The cyclops was given satyr-like legs so audiences would know it was not a man in a costume.
This was the first feature using stop-motion animation effects to be completely shot in color.
Initially, Ray Harryhausen wanted Miklós Rózsa or Max Steiner to score this film. Charles H. Schneer persuaded Harryhausen to hire Bernard Herrmann instead. Herrmann's score was so well received, and he worked so well with Schneer and Harryhausen, he ended up scoring three more of their films: The 3 Worlds of Gulliver (1960), Mysterious Island (1961), and Jason and the Argonauts (1963). Rózsa scored The Golden Voyage of Sinbad (1973).

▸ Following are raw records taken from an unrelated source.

Lemma inv_Pipe_loop fuel this callbacks result0 s :
  P s → P (state_of (Pipe_loop fuel [] this callbacks result0 s)).
Proof using P_frame P_alloc P_new P_install.
  revert result0 s. induction fuel as [|fuel IH]; intros result0 s Hs; [done|].
  cbn [Pipe_loop]. unfold loadVal, LoadPointer.
  destruct (futures s !! this) as [f|] eqn:Hf; [|done].
  cbn [fmap option_fmap option_map].
  destruct (r (obj (val f))) as [res|] eqn:Hr.
  { apply inv_bind; [|by intros; apply IH].
    unfold pipeSettled.
    repeat (destruct (_ && _)); try done; by apply inv_invokePipe. }
  pose proof (P_new s Hs) as Hnew.
  destruct (NewPromise s) as [promise s1] eqn:HN. cbn [snd] in Hnew.
  pose proof (P_alloc s1 Hnew) as Hs2.
  cbn [alloc interfere snd] in *.
  unfold CompareAndSwapPointer. cbn [futures].
  destruct (futures s1 !! this) as [f'|] eqn:Hf'; [|done].
  case_decide as Haddr; cbn [state_of]; [|by apply IH].
  apply (P_install s1 this f' _ Hnew Hf'); [|by cbn].
  injection HN as _ <-. cbn [futures] in Hf'.
  destruct (decide (next s = this)) as [E|Hne].
  - rewrite E, lookup_insert_eq in Hf'. by simplify_eq.
  - rewrite lookup_insert_ne in Hf' by done. by simplify_eq.
Qed.

Lemma inv_Pipe fuel this callbacks s :
  P s → P (state_of (Pipe fuel [] this callbacks s)).
Proof using P_frame P_alloc P_new P_install.
  intros Hs. unfold Pipe. destruct (noCallbacks callbacks); [done|].
  apply inv_bind; [by apply inv_Pipe_loop|done].
Qed.

Lemma inv_RequestCancel this s :
  P s → P (state_of (RequestCancel [] this s)).
Proof using P_request.
  intros Hs. unfold RequestCancel, LoadInt32.
  destruct (futures s !! this) as [f|] eqn:Hf; [|done]. cbn.
  destruct (cancelStatus f =? 0)%Z eqn:Hc; [|done].
  apply Z.eqb_eq in Hc.
  unfold CompareAndSwapInt32. rewrite Hf. rewrite decide_True by done.
  by apply P_request.
Qed.

Lemma inv_settle this res s :
  P s → P (state_of (settle this res s)).
Proof using P_frame P_settle.
  intros Hs. unfold settle.
  destruct (futures s !! this) as [f|] eqn:Hf; [|done].
  destruct (r (obj (val f))) eqn:Hr; [done|].
  pose proof (P_settle s this f res Hs Hf Hr) as Hs2.
  destruct (Typ res).
  - apply inv_bind; [by apply inv_invokeAll1|]. intros _ s3 Hs3.
    apply inv_bind; [by apply inv_invokeAll1|]. intros _ s4 Hs4.
    by apply inv_firePipes.
  - apply inv_bind; [by apply inv_invokeAll1|]. intros _ s3 Hs3.
    apply inv_bind; [by apply inv_invokeAll1|]. intros _ s4 Hs4.
    by apply inv_firePipes.
  - apply inv_bind; [by apply inv_invokeAll0|]. intros _ s3 Hs3.
    by apply inv_firePipes.
Qed.

Lemma inv_exec s (op : Op World) : P s → P (exec s op).
Proof using All.
  intros Hs. destruct op; cbn [exec].
  - by apply P_new.
  - by apply inv_RequestCancel.
  - apply inv_bind; [by apply inv_addCallback|done].
  - apply inv_bind; [by apply inv_addCallback|done].
  - apply inv_bind; [by apply inv_addCallback|done].
  - apply inv_bind; [by apply inv_addCallback|done].
  - by apply inv_Pipe.
  - by apply inv_settle.
Qed.

Lemma inv_run (ops : list (Op World)) s : P s → P (run ops s).
Proof using All.
  revert s. induction ops as [|op ops IH]; intros s Hs; [done|].
  cbn. apply IH. by apply inv_exec.
Qed.

End Invariant.

(** *** The cancellation flag along a history *)

Lemma flagAgrees_insert s s' p f :
  futures s' = <[p := f]> (futures s) →
  (cancelStatus f = 2%Z ↔ cancelledOutcome f) →
  flagAgrees s → flagAgrees s'.
Proof.
  unfold flagAgrees. intros -> Hf Hs. by apply map_Forall_insert_2.
Qed.

Lemma flagAgrees_lookup s p f :
  flagAgrees s → futures s !! p = Some f →
  cancelStatus f = 2%Z ↔ cancelledOutcome f.
Proof. intros Hs Hf. by apply (Hs p f). Qed.

Lemma pending_not_cancelled f :
  r (obj (val f)) = None → ¬ cancelledOutcome f.
Proof. intros Hr (res & Hres & _). congruence. Qed.

Lemma flagAgrees_run (ops : list (Op World)) s :
  flagAgrees s → flagAgrees (run ops s).
Proof.
  apply inv_run.
  - unfold flagAgrees. by intros s1 s2 -> _.
  - done.
  - intros s1 Hs. eapply flagAgrees_insert; [reflexivity| |done].
    cbn. split; [done|]. by intros (res & ? & _).
  - intros s1 this f newVal Hs Hf Hr Hnew.
    eapply flagAgrees_insert; [reflexivity| |done].
    pose proof (flagAgrees_lookup _ _ _ Hs Hf) as Hinv.
    pose proof (pending_not_cancelled _ Hr) as Hnc.
    split; [cbn; tauto|]. intros (res & Hres & _). cbn in Hres. congruence.
  - intros s1 this f Hs Hf Hc.
    eapply flagAgrees_insert; [reflexivity| |done].
    pose proof (flagAgrees_lookup _ _ _ Hs Hf) as Hinv.
    unfold cancelledOutcome in *. cbn. rewrite <- Hinv, Hc. done.
  - intros s1 this f res Hs Hf Hr.
    eapply flagAgrees_insert; [reflexivity| |done].
    unfold cancelledOutcome. cbn. case_decide as Ht.
    + split; [|done]. intros _. by eexists.
    + pose proof (flagAgrees_lookup _ _ _ Hs Hf) as Hinv.
      pose proof (pending_not_cancelled _ Hr) as Hnc.
      split; [tauto|]. intros (res' & Hres' & Ht'). congruence.
Qed.

Lemma flagAgrees_init (w : World) : flagAgrees (initState w).
Proof. apply map_Forall_empty. Qed.

(** *** Addresses along a history *)

Lemma wfStore_grow s s' :
  futures s' = futures s → next s ≤ next s' → wfStore s → wfStore s'.
Proof.
  intros Hfu Hn (H0 & Hnil & Hall). unfold wfStore. rewrite Hfu.
  split; [lia|]. split; [done|].
  intros p f Hf. destruct (Hall p f Hf). lia.
Qed.

Lemma wfStore_insert s s' p f :
  futures s' = <[p := f]> (futures s) →
  next s ≤ next s' →
  0 < p < next s' →
  addr (val f) < next s' →
  wfStore s → wfStore s'.
Proof.
  intros Hfu Hn Hp Ha (H0 & Hnil & Hall). unfold wfStore. rewrite Hfu.
  split; [lia|]. split.
  - rewrite lookup_insert_ne; [done|]. unfold nil_ptr. lia.
  - apply map_Forall_insert_2; [lia|].
    intros q g Hg. destruct (Hall q g Hg). lia.
Qed.

Lemma wfStore_lookup s p f :
  wfStore s → futures s !! p = Some f →
  0 < p < next s ∧ addr (val f) < next s.
Proof.
  intros (H0 & Hnil & Hall) Hf. destruct (Hall p f Hf) as [Hp Ha].
  split; [|done]. split; [|done].
  destruct p; [|lia]. unfold nil_ptr in Hnil. congruence.
Qed.

Lemma wfStore_run (ops : list (Op World)) s :
  wfStore s → wfStore (run ops s).
Proof.
  apply inv_run.
  - intros s1 s2 Hfu Hn. apply wfStore_grow; [done|lia].
  - intros s1. apply wfStore_grow; [done|cbn; lia].
  - intros s1 Hs. pose proof Hs as (H0 & _).
    eapply wfStore_insert; [reflexivity| | | |done]; cbn; lia.
  - intros s1 this f newVal Hs Hf _ _.
    destruct (wfStore_lookup _ _ _ Hs Hf) as [Hp _].
    eapply wfStore_insert; [reflexivity| | | |done]; cbn; lia.
  - intros s1 this f Hs Hf _.
    destruct (wfStore_lookup _ _ _ Hs Hf) as [Hp Ha].
    eapply wfStore_insert; [reflexivity| | | |done]; cbn; lia.
  - intros s1 this f res Hs Hf _.
    destruct (wfStore_lookup _ _ _ Hs Hf) as [Hp _].
    eapply wfStore_insert; [reflexivity| | | |done]; cbn; lia.
Qed.
(** C4, as stated, fails on the empty input: its row count 0 is below the
    shard size 1, and the partition has no shard at all. *)
Lemma oneShardOfAll_fails_on_empty_input :
  Z.of_nat (length (flattenRows [])) < 1 /\ ~ oneShardOfAll [] 1.
Proof.
  split; [reflexivity|].
  intros [sh [H _]]. discriminate H.
Qed.

(** C4, amended.  For a shard size above the row count of the input: an
    input with at least one row is partitioned into exactly one shard, with
    id 0, which holds every row of the input (with unique ids its groups are
    the groups of the input that have rows); an input with no rows is
    partitioned into zero shards. *)
Theorem shardData_size_above_rows gs size :
  Z.of_nat (length (flattenRows gs)) < size ->
  (flattenRows gs <> [] ->
   oneShardOfAll gs size
   /\ (exists gl, shardData gs size = Some [mkShard 0 gl])
   /\ (uniqueIds gs ->
       shardData gs size
       = Some [mkShard 0
                 (filter (fun group => 0 <? Z.of_nat (length (rows group)))
                         gs)]))
  /\ (flattenRows gs = [] -> shardData gs size = Some []).
Proof.
  intros Hlt. split.
  - intros Hne.
    assert (Hpos : 0 < Z.of_nat (length (flattenRows gs))).
    { destruct (flattenRows gs); [now elim Hne | simpl; lia]. }
    assert (E : shardData gs size
                = Some [mkShard 0 (shardGroups gs (flattenRows gs))]).
    { rewrite shardData_pos by lia.
      set (t := Z.of_nat (length (flattenRows gs))) in *.
      replace (- (- t / size)) with 1.
      - simpl. unfold getShard. simpl. now rewrite slice_whole by lia.
      - pose proof (ceil_bounds t size ltac:(lia)). nia. }
    split; [|split].
    + eexists. split; [exact E|].
      intros r Hr. simpl. now apply shardGroups_keeps.
    + eexists. exact E.
    + intros U. rewrite E. now rewrite shardGroups_whole.
  - intros Hnil. rewrite shardData_pos by (rewrite Hnil in Hlt; simpl in Hlt; lia).
    rewrite Hnil. reflexivity.
Qed.

(** ** The message listener *)

(** C8, as stated, fails on two messages with a known action: a "getShard"
    message without payload makes the listener throw, and a "shardData"
    message of shard size 0 over rows is never answered. *)
Lemma repliesByAction_fails_on_known_actions :
  ~ repliesByAction bareGetShardRequest /\ ~ repliesByAction zeroSizeRequest.
Proof.
  split; intros [_ [H1 H2]].
  - destruct (H2 eq_refl) as [sh E]. discriminate E.
  - destruct (H1 eq_refl) as [l E]. discriminate E.
Qed.
(* ===== verification/AdmissionLock.v ===== *)
(** * The admission lock (src/clawbox/experiments/admission_lock.py)

    A reentrant lock with two waiting queues.  [lock] is the state guarded by
    [_guard], one definition per method; the blocking [ready.wait] splits
    [acquire] into [acquire_enter] (up to the wait) and the two continuations
    [acquire_woken] and [acquire_timed_out].  The second half of the file runs
    the lock with threads and proves mutual exclusion and bounded overtaking. *)
From S2P Require Import Prelude.

(** Thread identifiers ([get_ident()]) and waiter identities (one [_Waiter]
    object per blocked call, compared by identity). *)
Definition tid := nat.
Definition wid := nat.
Bind Scope nat_scope with tid wid.

Record waiter := Waiter {
  w_id : wid;
  w_owner : tid;
  w_progress : bool;
}.

#[export] Instance waiter_eq_dec : EqDecision waiter.
Proof. solve_decision. Defined.

(** [AdmissionLock.__init__]: [granted] is the set of waiters whose [granted]
    flag (and [ready] event) is set, [next_wid] the next fresh object. *)
Record lock := Lock {
  owner : option tid;
  owner_progress : bool;
  depth : Z;
  normal : list waiter;
  progress : list waiter;
  burst : Z;
  granted : gset wid;
  next_wid : wid;
}.

Definition init : lock := Lock None false 0 [] [] 0 ∅ 0%nat.

(** What [acquire] does before it blocks. *)
Inductive entered :=
  | Acquired
  | Refused
  | Blocked (w : waiter).

Definition enqueue (w : waiter) (l : lock) : lock :=
  Lock (owner l) (owner_progress l) (depth l)
    (if w_progress w then normal l else normal l ++ [w])
    (if w_progress w then progress l ++ [w] else progress l)
    (burst l) (granted l) (S (next_wid l)).
Lemma spill_each_ready io vs s : (∀ f m s, io f m s = (Ok tt, s)) → pool_ok c s → ready vs s →
  let s' := foldl (λ s m, without m s) s vs in
  spill_each c io vs s = (Ok tt, s') ∧ pool_ok c s' ∧
  usage c s' = usage c s - zsum (allocated_bytes <$> vs).
Proof.
  intros Hio. revert s. induction vs as [|m vs IH]; intros s Hs Hr; simpl.
  { split_and!; [done..|]. unfold zsum. simpl. lia. }
  destruct (retire_ready m vs s Hs Hr) as (Hret & Hr' & Hu).
  destruct (proj2 Hr m) as ([f Ef] & _); [by left|].
  destruct (IH (without m s) (without_ok m s Hs) Hr') as (Hsp & Hok & Hu').
  unfold mbind at 1, M_bind at 1, get. rewrite Ef.
  rewrite (bind_ok _ _ s tt s) by apply Hio. rewrite (bind_ok _ _ s tt _ Hret).
  split_and!; [done..|]. rewrite Hu', Hu. unfold fmap. lia.
Qed.

(** What retiring leaves. *)
Lemma without_all vs s : dict_ok (manifests s) →
  let s' := foldl (λ s m, without m s) s vs in
  reservations s' = reservations s ∧ dict_ok (manifests s') ∧
  ∀ k, manifests s' !! k = if decide (k ∈ m_key <$> vs) then None else manifests s !! k.
Proof.
  revert s. induction vs as [|m vs IH]; intros s Hd; cbn [foldl].
  { split_and!; [done..|]. intros k. rewrite decide_False; [done|apply not_elem_of_nil]. }
  destruct (IH (without m s)) as (Hr & Hd' & Hl); [by apply delete_ok|].
  split_and!; [done..|]. intros k. rewrite Hl. cbn [without manifests with_counts with_manifests].
  destruct (decide (k = m_key m)) as [->|Hne].
  - rewrite dict_lookup_delete_eq by done.
    rewrite (decide_True (P := m_key m ∈ m_key <$> m :: vs)) by set_solver. by case_decide.
  - rewrite dict_lookup_delete_ne by done. repeat case_decide; set_solver.
Qed.

Lemma unpin_gone vs s : (∀ m, m ∈ vs → manifests s !! m_key m = None) →
  foldl (λ s m, unpin_left m s) s vs = s.
Proof.
  intros H. induction vs as [|m vs IH]; [done|]. simpl.
  unfold unpin_left at 2. rewrite H by (by left). apply IH. intros. apply H. by right.
Qed.

(** The victims [lru_victims] pinned are ready to be relocated. *)
Lemma victims_ready s required ex value s1 vs :
  pool_ok c s → lru_victims c required ex value s = (Ok vs, s1) →
  (∀ m, m ∈ vs → is_Some (spillers s !! m_key m)) →
  pool_ok c s1 ∧ ready vs s1 ∧ usage c s1 = usage c s ∧ reservations s1 = reservations s ∧
  (∀ k, k ∉ m_key <$> vs → manifests s1 !! k = manifests s !! k) ∧
  deficit_of c required s <= zsum (allocated_bytes <$> vs).
Proof.
  intros Hs Hv Hspill. pose proof (lru_victims_cases c s required ex value Hs) as Hc.
  destruct (keeps_lru_victims c required ex value s Hs) as (Hs1 & _). rewrite Hv in Hc, Hs1.
  destruct Hc as (chosen & (rest & Hpre) & -> & -> & Hsum & _ & _). simpl in Hs1.
  rewrite <- !list_fmap_compose. split_and!; [done| | |done| |]; simpl.
  - split.
    { rewrite <- list_fmap_compose. by apply (prefix_held c ex s _ rest). }
    intros m Hm. split; [by apply Hspill|]. apply list_elem_of_fmap in Hm as (m0 & -> & Hm0).
    destruct (candidates_spec c ex s m0 Hs) as [E Hsp]; [rewrite Hpre; set_solver|].
    assert (Hb : bumped 1 chosen (m_key m0) m0 = repin (pinned m0 + 1) m0)
      by (unfold bumped; rewrite decide_True; [done|apply list_elem_of_fmap; eauto]).
    exists (repin (pinned m0 + 1) m0). simpl. rewrite dmap_lookup, E. simpl. rewrite Hb.
    split_and!; [done..| |done].
    unfold spillable in Hsp. apply andb_prop in Hsp as [Hsp _]. apply andb_prop in Hsp as [_ Hsp].
    apply Z.eqb_eq in Hsp. lia.
  - rewrite usage_manifests, dsum_dmap.
    assert (dsum (λ k m, allocated_bytes (bumped 1 chosen k m)) (manifests s) = committed_total s) as ->;
      [|lia].
    apply dsum_ext. intros k m _. unfold bumped. by case_decide.
  - intros k Hk. rewrite dmap_lookup. destruct (manifests s !! k) as [m|]; [|done]. simpl.
    unfold bumped. by rewrite decide_False.
  - exact Hsum.
Qed.

Lemma spill_relocates io s required ex value s1 vs :
  pool_ok c s → (∀ f m s, io f m s = (Ok tt, s)) →
  lru_victims c required ex value s = (Ok vs, s1) →
  (∀ m, m ∈ vs → is_Some (spillers s !! m_key m)) →
  ∃ s2, spill_for_admission c io required ex value s = (Ok vs, s2) ∧ pool_ok c s2 ∧
    reservations s2 = reservations s ∧
    (∀ k, manifests s2 !! k = if decide (k ∈ m_key <$> vs) then None else manifests s !! k) ∧
    usage c s2 + required <= capacity_bytes c.
Proof.
  intros Hs Hio Hv Hspill.
  destruct (victims_ready s required ex value s1 vs Hs Hv Hspill)
    as (Hs1 & Hready & Hu1 & Hr1 & Hm1 & Hsum).
  destruct (spill_each_ready io vs s1 Hio Hs1 Hready) as (Hsp & Hok & Hu).
  destruct (without_all vs s1) as (Hr2 & _ & Hl2); [by apply Hs1|].
  set (s2 := foldl _ s1 vs) in *.
  assert (Hl : ∀ k, manifests s2 !! k = if decide (k ∈ m_key <$> vs) then None else manifests s !! k).
  { intros k. rewrite Hl2. case_decide; [done|by apply Hm1]. }
  exists s2. split_and!; [|done|congruence|done|unfold deficit_of in *; lia].
  unfold spill_for_admission. rewrite (bind_ok _ _ _ _ _ Hv). unfold try_finally.
  rewrite (bind_ok _ _ _ _ _ Hsp). unfold mret, M_ret, modify.
  rewrite unpin_gone; [done|]. intros m Hm. rewrite Hl, decide_True; [done|].
  apply list_elem_of_fmap. eauto.
Qed.

Lemma reserve_fits s k b : pool_ok c s → 0 < b →
  b <= capacity_bytes c - external_occupied_bytes c →
  reservations s !! k = None → manifests s !! k = None → usage c s + b <= capacity_bytes c →
  let s' := with_reservations (<[k := b]> (reservations s)) s in
  reserve c k b s = (Ok tt, s') ∧ usage c s' <= capacity_bytes c.
Proof.
  intros Hs Hb Hfit Hr Hm Hu s'.
  assert (Hu' : usage c s' = usage c s + b).
  { unfold s'. rewrite usage_reservations, dsum_insert_new by done. unfold reserved_total. lia. }
  split; [|lia]. destruct (keeps_reserve c k b s Hs) as (Hok & Hna & _).
  assert (E : reserve c k b s = assert_capacity c s').
  { unfold reserve, mbind, M_bind, raise_if, get, put, mret, M_ret.
    destruct (Z.leb_spec b 0); [lia|]. simpl.
    destruct (Z.ltb_spec (capacity_bytes c - external_occupied_bytes c) b); [lia|].
    rewrite Hr, Hm. simpl. destruct (Z.ltb_spec (capacity_bytes c) (usage c s + b)); [lia|]. done. }
  rewrite E in *. unfold assert_capacity, mbind, M_bind, get, raise_if.
  destruct (Z.ltb_spec (capacity_bytes c) (usage c s')); [lia|done].
Qed.

(** A spill makes room.  When the victims of an admission all have a
    spill path and their relocation succeeds, the admission succeeds: the new
    generation is reserved, exactly the victims have left the pool, every
    other snapshot is as it was, pins included, and the pool fits. *)
Theorem admission_relocates io k b v s vs s1 :
  pool_ok c s → (∀ f m s, io f m s = (Ok tt, s)) → 0 < b →
  b <= capacity_bytes c - external_occupied_bytes c →
  reservations s !! k = None → manifests s !! k = None →
  lru_victims c b [k] (Some v) s = (Ok vs, s1) →
  (∀ m, m ∈ vs → is_Some (spillers s !! m_key m)) →
  ∃ s', admit_once c io k b v s = (Ok tt, s') ∧
    reservations s' = <[k := b]> (reservations s) ∧
    (∀ k', manifests s' !! k' = if decide (k' ∈ m_key <$> vs) then None else manifests s !! k') ∧
    usage c s' <= capacity_bytes c.
Proof.
  intros Hs Hio Hb Hfit Hkr Hkm Hv Hspill.
  destruct (spill_relocates io s b [k] (Some v) s1 vs Hs Hio Hv Hspill)
    as (s2 & Hsp & Hs2 & Hr2 & Hl2 & Hu2).
  destruct (reserve_fits s2 k b Hs2 Hb Hfit) as [Hres Hu3];
    [congruence|rewrite Hl2; by case_decide|done|].
  exists (count_admission (with_reservations (<[k := b]> (reservations s2)) s2)). split_and!.
  - unfold admit_once. rewrite (bind_ok _ _ _ _ _ Hsp), (bind_ok _ _ _ _ _ Hres). done.
  - simpl. by rewrite Hr2.
  - exact Hl2.
  - exact Hu3.
Qed.
End spilling.

(** ** Witnesses *)

Definition pool0 : pool := Pool 5 4 2 ∅ ∅ ∅ ∅ ∅ ∅ 0 0 0 0.
Definition busy_pool : pool :=
  (exec_ops fixed_pool
     [Reserve (snap "a" 1) 30; Commit (snap "a" 1) (snapshot_of 25 (Some 7%nat) 1) None 10;
      Reserve (snap "b" 1) 30; Commit (snap "b" 1) (snapshot_of 30 (Some 7%nat) 1) None 20;
      Reserve (snap "c" 1) 30; Commit (snap "c" 1) (snapshot_of 30 (Some 7%nat) 1) None 5] pool0).2.

Lemma busy_pool_ok : pool_ok fixed_pool busy_pool.
Proof.
  unfold busy_pool. apply exec_ops_ok; [by apply pool_init_ok|].
  repeat (apply Forall_cons; split; [exact I|]). constructor.
Qed.

Lemma victims_minimal_prefix_witness :
  match lru_victims fixed_pool 40 [] None busy_pool with
  | (Ok vs, s') =>
      ∃ chosen, vs = (λ m, repin (pinned m + 1) m) <$> chosen ∧
        Forall (λ m, manifests busy_pool !! m_key m = Some m ∧ spillable [] m = true) chosen ∧
        deficit_of fixed_pool 40 busy_pool <= zsum (allocated_bytes <$> chosen) ∧
        (∀ i, (i < length chosen)%nat →
           zsum (allocated_bytes <$> take i chosen) < deficit_of fixed_pool 40 busy_pool) ∧
        (∀ m m', m ∈ chosen → manifests busy_pool !! m_key m' = Some m' → spillable [] m' = true →
           m' ∉ chosen → cmp_le (victim_compare fixed_pool) m m') ∧
        (∀ k, manifests s' !! k = bumped 1 chosen k <$> manifests busy_pool !! k) ∧
        (chosen ≠ [] → snapshot_aware fixed_pool = true → ∀ v, None = Some v → (value_of chosen < v)%Q)
  | (Raise _, s') => s' = busy_pool
  end ∧ m_key <$> (match lru_victims fixed_pool 40 [] None busy_pool with
                   | (Ok vs, _) => vs | _ => [] end) = [snap "c" 1; snap "a" 1].
Proof.
  split; [apply (victims_minimal_prefix fixed_pool busy_pool 40 [] None busy_pool_ok)|].
  vm_compute. reflexivity.
Defined.

Lemma admission_relocates_witness :
  ∃ s', admit_once fixed_pool quiet (snap "d" 1) 40 2 busy_pool = (Ok tt, s') ∧
    reservations s' = <[snap "d" 1 := 40]> (reservations busy_pool) ∧
    (∀ k', manifests s' !! k' =
       if decide (k' ∈ [snap "c" 1; snap "a" 1]) then None else manifests busy_pool !! k') ∧
    usage fixed_pool s' <= capacity_bytes fixed_pool.
Proof.
  destruct (lru_victims fixed_pool 40 [snap "d" 1] (Some 2%Q) busy_pool) as [[vs|e] s1] eqn:E;
    [|exfalso; revert E; vm_compute; discriminate].
  assert (Hkeys : m_key <$> vs = [snap "c" 1; snap "a" 1]).
  { transitivity (m_key <$> match (lru_victims fixed_pool 40 [snap "d" 1] (Some 2%Q) busy_pool).1 with
                            | Ok vs => vs | Raise _ => [] end); [by rewrite E|].
    vm_compute. reflexivity. }
  rewrite <- Hkeys.
  apply (admission_relocates fixed_pool quiet (snap "d" 1) 40 2 busy_pool vs s1);
    [apply busy_pool_ok|done|lia|vm_compute; discriminate|reflexivity|reflexivity|exact E|].
  intros m Hm. assert (Hk : m_key m ∈ m_key <$> vs) by (apply list_elem_of_fmap; eauto).
  rewrite Hkeys in Hk. set_unfold in Hk. destruct Hk as [-> | [-> |[]]]; vm_compute; eauto.
Defined.

(** ** Transfer slots *)

Inductive transfer_event := Enter (operation : string) | Exit (operation : string).

(** A transfer can only be left by somebody inside it. *)
Definition transfer_step (e : transfer_event) (s : pool) : option pool :=
  match e with
  | Enter o => Some (transfer_enter o s).2
  | Exit o => if 0 <? default 0 (transfers s !! o) then Some (transfer_exit o s).2 else None
  end.

Fixpoint transfer_run (es : list transfer_event) (s : pool) : option pool :=
  match es with
  | [] => Some s
  | e :: es' => s' ← transfer_step e s; transfer_run es' s'
  end.

Definition active (s : pool) : Z := dsum (λ _ n, n) (transfers s).
Definition active_snapshots (s : pool) : Z :=
  dsum (λ o n, if is_snapshot_transfer o then n else 0) (transfers s).

Record slots_ok (c : config) (s : pool) : Prop := SlotsOk {
  sl_transfers : dict_all (λ _ n, 0 <= n) (transfers s);
  sl_total : transfer_slots s + active s = transfer_concurrency c;
  sl_snapshot : snapshot_slots s + active_snapshots s = snapshot_concurrency c;
  sl_free : 0 <= transfer_slots s ∧ 0 <= snapshot_slots s;
}.

(** Adding [n] to the counter of one operation. *)
Lemma count_transfer (f : string → bool) o n (t : dict string Z) :
  dsum (λ o n, if f o then n else 0) (<[o := default 0 (t !! o) + n]> t) =
  dsum (λ o n, if f o then n else 0) t + if f o then n else 0.
Proof.
  destruct (t !! o) as [m|] eqn:E; simpl.
  - rewrite (dsum_insert _ _ _ _ _ E). destruct (f o); lia.
  - rewrite dsum_insert_new by done. destruct (f o); lia.
Qed.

With one scene left to shoot, Kerwin Mathews came down with a 107-degree fever. Producer Charles H. Schneer kindly asked him, "Would you come and do this one shot?" Kerwin agreed to do the scene, in which Sinbad steers his ship through a storm (with everyone else on board in agony from the sounds of screaming demons on a nearby island). In the middle of the day, he was propped up against the ship's wheel, and the fire department siphoned water from the local harbor, pelting him and the rest of the cast on the ship with water, dead rats and other things. A still from this scene was on the cover of the film's original 1958 Colpix Records LP soundtrack by Bernard Herrmann, something Kerwin was very proud of. Varese Sarabande Records reissued the album with the same cover in 1980, in stereo.
The single skeleton which duels Sinbad in this film was the prototype for the half dozen skeleton warriors fought by the crew of the Argo in Jason and the Argonauts.